Qu'est-ce qu'un quasi-objet ? Ce n'est pas - ce n'est pas d'abord - un signe. C'est le déplacement de l'énonciateur dans un autre corps, dissemblable, qui tient en place, même lorsque l'énonciateur se retire et s' absente, et qui s'adresse à l'énonciataire qu'il tient en place. Tel est la caractéristique principale de l’énonciation technique. Un panier tressé, par exemple, ne ressemble pas à la tresseuse de panier : il se tient tout seul et tout droit, longtemps après qu'elle a disparu; il rassemble les pommes sauvages cueillies par quelqu'un qui n'est pas forcément tresseur de panier; il continue, sous une autre forme, ailleurs et dans un autre temps, la présence de la tresseuse de panier et son action sur le ramasseur de pommes. Ce débrayage actantiel qui fait passer la tresseuse dans un panier qui ne lui ressemble pas mais qui tient en son absence, ce détour fondamental qui prélève et mobilise des lignes de forces et des lignées - joncs et osiers - afin de faire tenir ensemble des corps - pommes sauvages et ramasseurs de pommes - nous l'appellerons technique. Comme tous les observateurs l'ont reconnu, il est fondamental parce que ce régime ajoute une multitude de non-humains à la continuité de cette lignée parmi d'autres, la lignée humaine.

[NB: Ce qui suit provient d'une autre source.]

(* ===== verification/ClientGateway.v ===== *)
(** * Client gateways

    Models [packages/runtime/src/client-directory.ts] (the class [ClientDirectory])
    and the part of [packages/runtime/src/cluster-node.ts] (the class [ClusterNode])
    that holds client connections: their acceptance and loss, the drop of clients
    that stay away, the gossip of which gateway a client is on, the part of
    [updateView] that concerns it, and the routing of calls to clients.

    Connections are numbers into the list of those accepted. The gossip from one silo
    to another goes over one pooled connection: it arrives in the order it was sent,
    unless it is lost. *)
From Stdlib Require Import String.
From stdpp Require Import prelude gmap strings list.
From S2P Require Import Prelude JsMap Ids Membership.
Open Scope Z_scope.

(** ** The directory of clients *)

(** By client and by the gateway's ring key. *)
Definition ClientDirectory := list (string * list (string * SiloAddress)).
Definition client_key (c : GrainId) : string := GrainId_toString c.

Definition register (c : GrainId) (gateway : SiloAddress) (d : ClientDirectory) : ClientDirectory :=
  jm_set (client_key c) (jm_set (ringKey gateway) gateway (default [] (jm_get (client_key c) d))) d.
Definition unregister (c : GrainId) (gateway : SiloAddress) (d : ClientDirectory) : ClientDirectory :=
  match jm_get (client_key c) d with
  | None => d
  | Some gs =>
      let gs := jm_delete (ringKey gateway) gs in
      if bool_decide (gs = []) then jm_delete (client_key c) d else jm_set (client_key c) gs d
  end.
Definition unregisterSilo (gateway : SiloAddress) (d : ClientDirectory) : ClientDirectory :=
  omap (λ e, let gs := jm_delete (ringKey gateway) e.2 in if bool_decide (gs = []) then None else Some (e.1, gs)) d.
Definition lookup_client (c : GrainId) (preferred : option SiloAddress) (d : ClientDirectory) : option SiloAddress :=
  gs ← jm_get (client_key c) d;
  match p ← preferred; jm_get (ringKey p) gs with
  | Some g => Some g
  | None => snd <$> head gs
  end.

(** ** A silo as a gateway *)

Inductive Gossip := GRegister (c : GrainId) (gateway : SiloAddress) | GUnregister (c : GrainId) (gateway : SiloAddress).
Definition apply_gossip (x : Gossip) (d : ClientDirectory) : ClientDirectory :=
  match x with GRegister c g => register c g d | GUnregister c g => unregister c g d end.

Record Gateway := mkGateway {
  directory : ClientDirectory;
  clientConnections : list (string * nat);
  clientConnectionsByEndpoint : list (string * nat);
  clientDisconnectedSince : list (string * Z);
  localClientIds : list (string * GrainId);
  (** The calls sent over a client's connection that were not answered, with it. *)
  outstanding : list (nat * nat);
  (** The active silos of the current view, and those of the ring in force. *)
  active : list SiloAddress;
  ring : list SiloAddress }.
Definition new_gateway (view : list SiloAddress) : Gateway := mkGateway [] [] [] [] [] [] view view.
Definition with_directory (d : ClientDirectory) (g : Gateway) : Gateway :=
  mkGateway d (clientConnections g) (clientConnectionsByEndpoint g) (clientDisconnectedSince g) (localClientIds g) (outstanding g) (active g) (ring g).
Definition with_outstanding (l : list (nat * nat)) (g : Gateway) : Gateway :=
  mkGateway (directory g) (clientConnections g) (clientConnectionsByEndpoint g) (clientDisconnectedSince g) (localClientIds g) l (active g) (ring g).

Record Connection := mkConnection { at_gateway : SiloAddress; of_client : GrainId; endpoint_of : string; is_open : bool }.

(** [onClientAccept], but for its gossip. *)
Definition onClientAccept (local : SiloAddress) (c : GrainId) (endpoint : string) (conn : nat) (g : Gateway) : Gateway :=
  mkGateway (register c local (directory g)) (jm_set (client_key c) conn (clientConnections g)) (jm_set endpoint conn (clientConnectionsByEndpoint g))
    (jm_delete (client_key c) (clientDisconnectedSince g)) (jm_set (client_key c) c (localClientIds g)) (outstanding g) (active g) (ring g).
Definition recordClosedClientConnection (now : Z) (c : GrainId) (endpoint : string) (conn : nat) (g : Gateway) : Gateway :=
  let g := with_outstanding (filter (λ x, x.2 ≠ conn) (outstanding g)) g in
  if bool_decide (jm_get (client_key c) (clientConnections g) = Some conn) then
    mkGateway (directory g) (jm_delete (client_key c) (clientConnections g)) (jm_delete endpoint (clientConnectionsByEndpoint g))
      (jm_set (client_key c) now (clientDisconnectedSince g)) (localClientIds g) (outstanding g) (active g) (ring g)
  else g.

(** One client of the sweep [dropDisconnectedClients]: with what to gossip. *)
Definition drop_client (dropTimeoutMs now : Z) (local : SiloAddress) (gx : Gateway * list Gossip) (e : string * Z) : Gateway * list Gossip :=
  let '(g, x) := gx in
  if bool_decide (now - e.2 < dropTimeoutMs) then (g, x)
  else
    let g := mkGateway (directory g) (clientConnections g) (clientConnectionsByEndpoint g) (jm_delete e.1 (clientDisconnectedSince g)) (localClientIds g) (outstanding g) (active g) (ring g) in
    if jm_has e.1 (clientConnections g) then (g, x)
    else
      let c := jm_get e.1 (localClientIds g) in
      let g := mkGateway (directory g) (clientConnections g) (clientConnectionsByEndpoint g) (clientDisconnectedSince g) (jm_delete e.1 (localClientIds g)) (outstanding g) (active g) (ring g) in
      match c with
      | None => (g, x)
      | Some c => (with_directory (unregister c local (directory g)) g, x ++ [GUnregister c local])
      end.
Definition dropDisconnectedClients (dropTimeoutMs now : Z) (local : SiloAddress) (g : Gateway) : Gateway * list Gossip :=
  foldl (drop_client dropTimeoutMs now local) (g, []) (clientDisconnectedSince g).

Definition otherActiveSilos (local : SiloAddress) (g : Gateway) : list SiloAddress := filter (λ s, s ≠ local) (active g).
(** For every client of this silo, to every peer. *)
Definition republishClientDirectory (local : SiloAddress) (peers : list SiloAddress) (g : Gateway) : list (SiloAddress * Gossip) :=
  c ← (localClientIds g).*2; p ← peers; [(p, GRegister c local)].
(* ===== verification/KafkaQueue.v ===== *)
(** * Queues over a Kafka topic

    Models [packages/streams/src/kafka-stream-queue.ts] (the class [KafkaTopicQueues]),
    [kafka-partition-owner.ts] (the class [KafkaPartitionOwner]) and their use in
    [kafka-pulling-stream-provider.ts].

    Kafka is what the code relies on: a partition is a log of records of ascending
    offsets, of which retention deletes the first ones; the consumer hands on, one at a
    time and in order, the records of the partitions that are not paused, from the
    offset it was last moved to. A log here keeps what was deleted, for what was handed
    on of it before; what the consumer does at an offset that was deleted is left to
    Kafka: here it hands on nothing until it is moved. The awaits of
    [acquire] and [seek] are points between steps; the cursor store may fail in them,
    and other silos may move its cursors at any time. *)
From Stdlib Require Import String Sorted.
From stdpp Require Import prelude gmap strings list.
From S2P Require Import Prelude JsMap StreamAgent.
Open Scope Z_scope.

(** ** The queues of a topic *)

Record KafkaRecord := mkRecord { offset : Z; record_key : string; record_value : string }.
(** Cursor 0 stands for nothing committed, so tokens start above it. *)
Definition kafka_entry (r : KafkaRecord) : QueueEntry := mkEntry (offset r + 1) (record_key r) (record_value r).

Record KafkaTopicQueues := mkQueues {
  buffers : gmap nat (list QueueEntry);
  pausedByBackpressure : gset nat;
  acquired : gset nat;
  (** The consumer's: where it reads next, and the partitions it is not paused for. *)
  position : gmap nat Z;
  resumed : gset nat }.
Definition bufferFor (i : nat) (q : KafkaTopicQueues) : list QueueEntry := default [] (buffers q !! i).
Definition position_of (i : nat) (q : KafkaTopicQueues) : Z := default 0 (position q !! i).
(** A consumer that runs, paused for every partition; where it is is Kafka's. *)
Definition new_queues (start : gmap nat Z) : KafkaTopicQueues := mkQueues ∅ ∅ ∅ start ∅.

Fixpoint drop_read (cursor : Z) (l : list QueueEntry) : list QueueEntry :=
  match l with e :: l' => if bool_decide (token e <= cursor) then drop_read cursor l' else l | [] => [] end.

Section queues.
Variable highWaterMark : nat.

C'est seulement à partir du moment où passent les non-humains que l'on peut discerner la différence entre quelque chose qui passe et les corps qui font passer cette chose, ce quasi-objet. C'est seulement à partir du moment où les non-humains sont groupés, agencés, prélevés par le déplacement et la traduction de l'énonciateur - ici la tresseuse de panier - qu'une asymétrie se crée suffisamment pour que l'énoncia taire lui-même se distingue de l'énonciateur. Le descendant devient l'ascendant en régime de Reproduction; mais en régime de Technique rien n'oblige le ramasseur de pommes à être tresseur de paniers, de même que rien ne fera du panier lui-même une tresseuse de panier ou un ramasseur de pommes. Ce que permet le régime Technique c'est de plier la relation entre lignées d’humains par une relation entre humains et tokens. Ce pli, c'est-à-dire cet envoi, cette substitution, ce déplacement, va permettre de détacher l'énonciateur de ce qu'il énonce et envoie. La sémiotique des textes, du langage et de la fiction, a omis de considérer que la division même entre les grandes figures énonciateur, énonciataire, énoncés était impossible sans la mise en place d'un autre régime d'énonciation. L'énonciateur existe de façon repérable parcequ'il s'absente, une fois le détour fait, et que le token tient en place, tient sa place, fidèle ou infidèle lieu-tenant. L'énonciataire existe de façon repérable parcequ'il est tenu en place et environné, non plus par des corps semblables à lui, mais par des lieutenants dissemblables dont l'une des origines, humaine, s'est momentanément absentée. Le maintien dans la présence se trouve maintenant plissé, car les fragiles corps humains s'aident pour durer de la dureté, de l'obstination des lignes de force et des lignées.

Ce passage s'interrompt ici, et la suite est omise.